## Instructions for the task
Write out, unaltered, each line from the top of the records below down to the line where "if required && bool_decide (value = [])" appears, that line included.

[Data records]
>>>

(* ===== verification/TransportAoa.v ===== *)
(** * Android Open Accessory negotiation

    Models [crates/ladoflow-transport/src/aoa.rs]: the identification strings,
    the endpoint-zero request sequence that switches a device to accessory
    mode, and the recognition of a switched device. The device is an arbitrary
    function from the requests already made to its reply. *)
From stdpp Require Import pretty.
From S2P Require Export Bytes.
Local Open Scope string_scope.
Local Open Scope list_scope.
Local Open Scope Z_scope.

Definition AOA_GOOGLE_VENDOR_ID : Z := 0x18d1.
Definition AOA_ACCESSORY_PRODUCT_ID : Z := 0x2d00.
Definition AOA_ACCESSORY_ADB_PRODUCT_ID : Z := 0x2d01.
Definition AOA_ACCESSORY_AUDIO_PRODUCT_ID : Z := 0x2d04.
Definition AOA_ACCESSORY_AUDIO_ADB_PRODUCT_ID : Z := 0x2d05.
Definition AOA_CONTROL_READ_TYPE : Z := 0xc0.
Definition AOA_CONTROL_WRITE_TYPE : Z := 0x40.
Definition AOA_GET_PROTOCOL : Z := 51.
Definition AOA_SEND_IDENTIFICATION : Z := 52.
Definition AOA_START_ACCESSORY : Z := 53.
Definition AOA_MAX_IDENTIFICATION_BYTES : Z := 256.
(** [Duration::from_secs(1)], in nanoseconds. *)
Definition AOA_CONTROL_TIMEOUT : Z := 1000000000.

Module AccessoryIdentityError.
Inductive t : Type :=
| MissingRequiredField (field : string)
| EmbeddedNull (field : string)
| FieldTooLong (field : string) (encoded_bytes : Z).
#[global] Instance t_eq_dec : EqDecision t.
Proof. solve_decision. Defined.

Definition to_string (e : t) : string :=
  match e with
  | MissingRequiredField field => "AOA " +:+ field +:+ " must not be empty"
  | EmbeddedNull field => "AOA " +:+ field +:+ " must not contain a null byte"
  | FieldTooLong field encoded_bytes =>
      "AOA " +:+ field +:+ " uses " +:+ pretty encoded_bytes +:+
      " bytes including its terminator; maximum is " +:+ pretty AOA_MAX_IDENTIFICATION_BYTES
  end.
End AccessoryIdentityError.

Definition validate_identification (field : string) (value : list byte) (required : bool)
  : outcome AccessoryIdentityError.t unit :=
  if required && bool_decide (value = [])
  then Err (AccessoryIdentityError.MissingRequiredField field)
  else if contains_nul value then Err (AccessoryIdentityError.EmbeddedNull field)
  else
    let encoded_bytes := saturating_add usize_bits (zlen value) 1 in
    if encoded_bytes >? AOA_MAX_IDENTIFICATION_BYTES
    then Err (AccessoryIdentityError.FieldTooLong field encoded_bytes)
    else Ok tt.

Module AccessoryIdentity.
Record t : Type := mk {
  manufacturer : list byte;
  model : list byte;
  description : list byte;
  version : list byte;
  uri : list byte;
  serial : list byte;
}.
#[global] Instance t_eq_dec : EqDecision t.
Proof. solve_decision. Defined.

Definition fields (self : t) : list (string * list byte * bool) :=
  [ ("manufacturer", manufacturer self, true);
    ("model", model self, true);
    ("description", description self, false);
    ("version", version self, false);
    ("uri", uri self, false);
    ("serial", serial self, false) ].

Definition indexed_fields (self : t) : list (Z * string * list byte) :=
  [ (0, "manufacturer", manufacturer self);
    (1, "model", model self);
    (2, "description", description self);
    (3, "version", version self);
    (4, "uri", uri self);
    (5, "serial", serial self) ].

(** The loop of [new]. *)
Fixpoint validate_all (l : list (string * list byte * bool)) : outcome AccessoryIdentityError.t unit :=
  match l with
  | [] => Ok tt
  | (field, value, required) :: l =>
    let! _ := validate_identification field value required in validate_all l
  end.

Definition new (manufacturer model description version uri serial : list byte)
  : outcome AccessoryIdentityError.t t :=
  let identity := mk manufacturer model description version uri serial in
  let! _ := validate_all (fields identity) in
  Ok identity.

Definition ladoflow (description version serial : list byte) : outcome AccessoryIdentityError.t t :=
  new (str "LadoFlow") (str "LadoFlow Host") description version
    (str "https://github.com/tianrking/LadoFlow") serial.
End AccessoryIdentity.

Module AoaProtocolVersion.
Record t : Type := mk { get : Z }.
#[global] Instance t_eq_dec : EqDecision t.
Proof. solve_decision. Defined.
Definition supports_aoa2 (self : t) : bool := get self >=? 2.
End AoaProtocolVersion.

Module AoaNegotiationError.
Inductive t (E : Type) : Type :=
| Control (stage : string) (source : E)
| InvalidProtocolResponseLength (actual : Z)
| UnsupportedProtocol
| ShortIdentificationWrite (field : string) (expected actual : Z)
| UnexpectedStartResponse (actual : Z).
Arguments Control {E} stage source.
Arguments InvalidProtocolResponseLength {E} actual.
Arguments UnsupportedProtocol {E}.
Arguments ShortIdentificationWrite {E} field expected actual.
Arguments UnexpectedStartResponse {E} actual.

Definition to_string {E} (show : E -> string) (e : t E) : string :=
  match e with
  | Control stage source => "AOA " +:+ stage +:+ " failed: " +:+ show source
  | InvalidProtocolResponseLength actual =>
      "AOA protocol response was " +:+ pretty actual +:+ " bytes; expected exactly 2"
  | UnsupportedProtocol => "device returned unsupported AOA version 0"
  | ShortIdentificationWrite field expected actual =>
      "AOA " +:+ field +:+ " write transferred " +:+ pretty actual +:+ " of " +:+
      pretty expected +:+ " bytes"
  | UnexpectedStartResponse actual =>
      "AOA start request transferred " +:+ pretty actual +:+ " bytes; expected zero"
  end.
End AoaNegotiationError.

(** A control transfer; a write carries its bytes, a read its buffer's size. *)
Module Request.
Inductive t : Type :=
| Read (request_type request value index buffer_len timeout : Z)
| Write (request_type request value index : Z) (buffer : list byte) (timeout : Z).
#[global] Instance t_eq_dec : EqDecision t.
Proof. solve_decision. Defined.
End Request.

(** The reply: the transferred count, with the buffer's bytes after a read. *)
Module Reply.
Inductive t (E : Type) : Type :=
| Transferred (count : Z) (b0 b1 : byte)
| Failed (error : E).
Arguments Transferred {E} count b0 b1.
Arguments Failed {E} error.
End Reply.

Section Negotiation.
Context {E : Type}.
(** [trait AccessoryControlIo]: what the device replies to a request after the
    requests before it. *)
Variable device : list Request.t -> Request.t -> Reply.t E.
Notation result := (outcome (AoaNegotiationError.t E)).

(** A transfer extends the history of requests. *)
Definition control (stage : string) (history : list Request.t) (request : Request.t)
  : list Request.t * result (Z * byte * byte) :=
  (history ++ [request],
   match device history request with
   | Reply.Transferred count b0 b1 => Ok (count, b0, b1)
   | Reply.Failed source => Err (AoaNegotiationError.Control stage source)
   end).

(** The loop over the identification strings. *)
Fixpoint send_identification (history : list Request.t) (l : list (Z * string * list byte))
  : list Request.t * result unit :=
  match l with
  | [] => (history, Ok tt)
  | (index, field, value) :: l =>
    let encoded := value ++ [x00] in
    let (history, reply) := control field history
      (Request.Write AOA_CONTROL_WRITE_TYPE AOA_SEND_IDENTIFICATION 0 index encoded
         AOA_CONTROL_TIMEOUT) in
    let? (count, _, _) := reply keeping history in
    if negb (count =? zlen encoded)
    then (history, Err (AoaNegotiationError.ShortIdentificationWrite field (zlen encoded) count))
    else send_identification history l
  end.

Definition negotiate_accessory_mode (identity : AccessoryIdentity.t)
  : list Request.t * result AoaProtocolVersion.t :=
  let (history, reply) := control "protocol query" []
    (Request.Read AOA_CONTROL_READ_TYPE AOA_GET_PROTOCOL 0 0 2 AOA_CONTROL_TIMEOUT) in
  let? (count, b0, b1) := reply keeping history in
  if negb (count =? 2) then (history, Err (AoaNegotiationError.InvalidProtocolResponseLength count))
  else
    let protocol := byte_to_Z b0 + 256 * byte_to_Z b1 in
    if protocol =? 0 then (history, Err AoaNegotiationError.UnsupportedProtocol)
    else
      let (history, sent) := send_identification history (AccessoryIdentity.indexed_fields identity) in
      let? _ := sent keeping history in
      let (history, reply) := control "accessory start" history
        (Request.Write AOA_CONTROL_WRITE_TYPE AOA_START_ACCESSORY 0 0 [] AOA_CONTROL_TIMEOUT) in
      let? (count, _, _) := reply keeping history in
      if negb (count =? 0) then (history, Err (AoaNegotiationError.UnexpectedStartResponse count))
      else (history, Ok (AoaProtocolVersion.mk protocol)).
End Negotiation.

Definition is_aoa_app_accessory (vendor_id product_id : Z) : bool :=
  (vendor_id =? AOA_GOOGLE_VENDOR_ID) &&
  ((product_id =? AOA_ACCESSORY_PRODUCT_ID) || (product_id =? AOA_ACCESSORY_ADB_PRODUCT_ID) ||
   (product_id =? AOA_ACCESSORY_AUDIO_PRODUCT_ID) ||
   (product_id =? AOA_ACCESSORY_AUDIO_ADB_PRODUCT_ID)).

(** ** The identification strings *)

(** What the device's six fields may hold: at most 255 bytes, no NUL. *)
Definition field_ok (value : list byte) : Prop := zlen value <= 255 /\ x00 ∉ value.

Lemma contains_nul_false l : contains_nul l = false <-> x00 ∉ l.
Proof.
  unfold contains_nul. rewrite <-not_true_iff_false, existsb_exists. split.
  - intros H Hin. apply H. exists x00. rewrite <-list_elem_of_In. by rewrite bool_decide_eq_true.
  - intros H (b & Hb & ->%bool_decide_eq_true). apply H. by apply list_elem_of_In.
Qed.

Lemma validate_identification_iff field value required :
  validate_identification field value required = Ok tt <->
  field_ok value /\ (required = true -> value <> []).
Proof.
  unfold validate_identification, field_ok, AOA_MAX_IDENTIFICATION_BYTES.
  rewrite <-contains_nul_false, Z.gtb_ltb.
  destruct (required && _) eqn:Hr.
  - apply andb_true_iff in Hr as [-> ->%bool_decide_eq_true]. naive_solver.
  - destruct (contains_nul value); [naive_solver|].
    unfold saturating_add, u_max, usize_bits.
    destruct (Z.ltb_spec 256 (Z.min (zlen value + 1) (2 ^ 64 - 1))); split; try done; try lia.
    intros _. split; [lia|]. intros -> ->. by rewrite bool_decide_eq_true_2 in Hr.
Qed.

Lemma validate_all_iff l :
  AccessoryIdentity.validate_all l = Ok tt <->
  Forall (fun '(_, value, required) => field_ok value /\ (required = true -> value <> [])) l.
Proof.
  induction l as [|[[f x] r] l IH]; cbn [AccessoryIdentity.validate_all]; [by rewrite Forall_nil|].
  rewrite Forall_cons, <-IH, <-(validate_identification_iff f).
  destruct (validate_identification f x r) as [[]| |]; cbn [obind]; naive_solver.
Qed.

(** An identity is built exactly from six strings of at most 255 bytes without a NUL, of which
    the manufacturer and the model are not empty, so that every string with its terminator fits the
    256 bytes the accessory protocol allows; it then holds the strings as given. *)
Theorem identity_is_valid_exactly m n d v u s i :
  AccessoryIdentity.new m n d v u s = Ok i <->
  i = AccessoryIdentity.mk m n d v u s /\
  Forall field_ok [m; n; d; v; u; s] /\ m <> [] /\ n <> [].
Proof.
  unfold AccessoryIdentity.new. cbv zeta.
  set (i' := AccessoryIdentity.mk m n d v u s).
  pose proof (validate_all_iff (AccessoryIdentity.fields i')) as Hall.
  assert (Hf : Forall (fun '(_, value, required) => field_ok value /\ (required = true -> value <> []))
      (AccessoryIdentity.fields i') <-> Forall field_ok [m; n; d; v; u; s] /\ m <> [] /\ n <> []).
  { unfold AccessoryIdentity.fields, i'. cbn [AccessoryIdentity.manufacturer
      AccessoryIdentity.model AccessoryIdentity.description AccessoryIdentity.version
      AccessoryIdentity.uri AccessoryIdentity.serial].
    rewrite !Forall_cons, !Forall_nil. intuition discriminate. }
  rewrite Hf in Hall. clear Hf.
  destruct (AccessoryIdentity.validate_all _) as [[]|e|f]; cbn [obind]; split.
  - intros [= <-]. split; [done|]. by apply Hall.
  - by intros [-> _].
  - done.
  - intros [_ H]. by apply Hall in H.
  - done.
  - intros [_ H]. by apply Hall in H.
Qed.

Lemma returns_ladoflow description version serial : returns (AccessoryIdentity.ladoflow description version serial).
Proof.
  unfold AccessoryIdentity.ladoflow, AccessoryIdentity.new. apply returns_obind; [|done].
  induction (AccessoryIdentity.fields _) as [|[[field value] required] l IH]; cbn [AccessoryIdentity.validate_all]; [done|].
  apply returns_obind; [|done]. unfold validate_identification. by repeat case_match.
Qed.

Lemma returns_send_identification {E} (device : list Request.t -> Request.t -> Reply.t E) l h :
  returns (snd (send_identification device h l)).
Proof.
  revert h. induction l as [|[[index field] value] l IH]; intros h; cbn [send_identification]; [done|].
  unfold control. destruct (device _ _) as [count b0 b1|source]; cbn [otry]; [|done]. by destruct (negb _).
Qed.
Lemma returns_negotiate_accessory_mode {E} (device : list Request.t -> Request.t -> Reply.t E) identity :
  returns (snd (negotiate_accessory_mode device identity)).
Proof.
  unfold negotiate_accessory_mode, control. destruct (device [] _) as [count b0 b1|source]; cbn [otry]; [|done].
  destruct (negb (count =? 2)); [done|]. cbv zeta. destruct (_ =? 0); [done|].
  pose proof (returns_send_identification device (AccessoryIdentity.indexed_fields identity)
    ([] ++ [Request.Read AOA_CONTROL_READ_TYPE AOA_GET_PROTOCOL 0 0 2 AOA_CONTROL_TIMEOUT])) as Hs.
  destruct (send_identification device _ _) as [history [u|e|f]]; cbn in *; [|done..].
  destruct (device history _) as [count' c0 c1|source]; cbn; [|done]. by destruct (negb _).
Qed.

<<<

## Completed task
(* ===== verification/TransportAoa.v ===== *)
(** * Android Open Accessory negotiation

    Models [crates/ladoflow-transport/src/aoa.rs]: the identification strings,
    the endpoint-zero request sequence that switches a device to accessory
    mode, and the recognition of a switched device. The device is an arbitrary
    function from the requests already made to its reply. *)
From stdpp Require Import pretty.
From S2P Require Export Bytes.
Local Open Scope string_scope.
Local Open Scope list_scope.
Local Open Scope Z_scope.

Definition AOA_GOOGLE_VENDOR_ID : Z := 0x18d1.
Definition AOA_ACCESSORY_PRODUCT_ID : Z := 0x2d00.
Definition AOA_ACCESSORY_ADB_PRODUCT_ID : Z := 0x2d01.
Definition AOA_ACCESSORY_AUDIO_PRODUCT_ID : Z := 0x2d04.
Definition AOA_ACCESSORY_AUDIO_ADB_PRODUCT_ID : Z := 0x2d05.
Definition AOA_CONTROL_READ_TYPE : Z := 0xc0.
Definition AOA_CONTROL_WRITE_TYPE : Z := 0x40.
Definition AOA_GET_PROTOCOL : Z := 51.
Definition AOA_SEND_IDENTIFICATION : Z := 52.
Definition AOA_START_ACCESSORY : Z := 53.
Definition AOA_MAX_IDENTIFICATION_BYTES : Z := 256.
(** [Duration::from_secs(1)], in nanoseconds. *)
Definition AOA_CONTROL_TIMEOUT : Z := 1000000000.

Module AccessoryIdentityError.
Inductive t : Type :=
| MissingRequiredField (field : string)
| EmbeddedNull (field : string)
| FieldTooLong (field : string) (encoded_bytes : Z).
#[global] Instance t_eq_dec : EqDecision t.
Proof. solve_decision. Defined.

Definition to_string (e : t) : string :=
  match e with
  | MissingRequiredField field => "AOA " +:+ field +:+ " must not be empty"
  | EmbeddedNull field => "AOA " +:+ field +:+ " must not contain a null byte"
  | FieldTooLong field encoded_bytes =>
      "AOA " +:+ field +:+ " uses " +:+ pretty encoded_bytes +:+
      " bytes including its terminator; maximum is " +:+ pretty AOA_MAX_IDENTIFICATION_BYTES
  end.
End AccessoryIdentityError.

Definition validate_identification (field : string) (value : list byte) (required : bool)
  : outcome AccessoryIdentityError.t unit :=
  if required && bool_decide (value = [])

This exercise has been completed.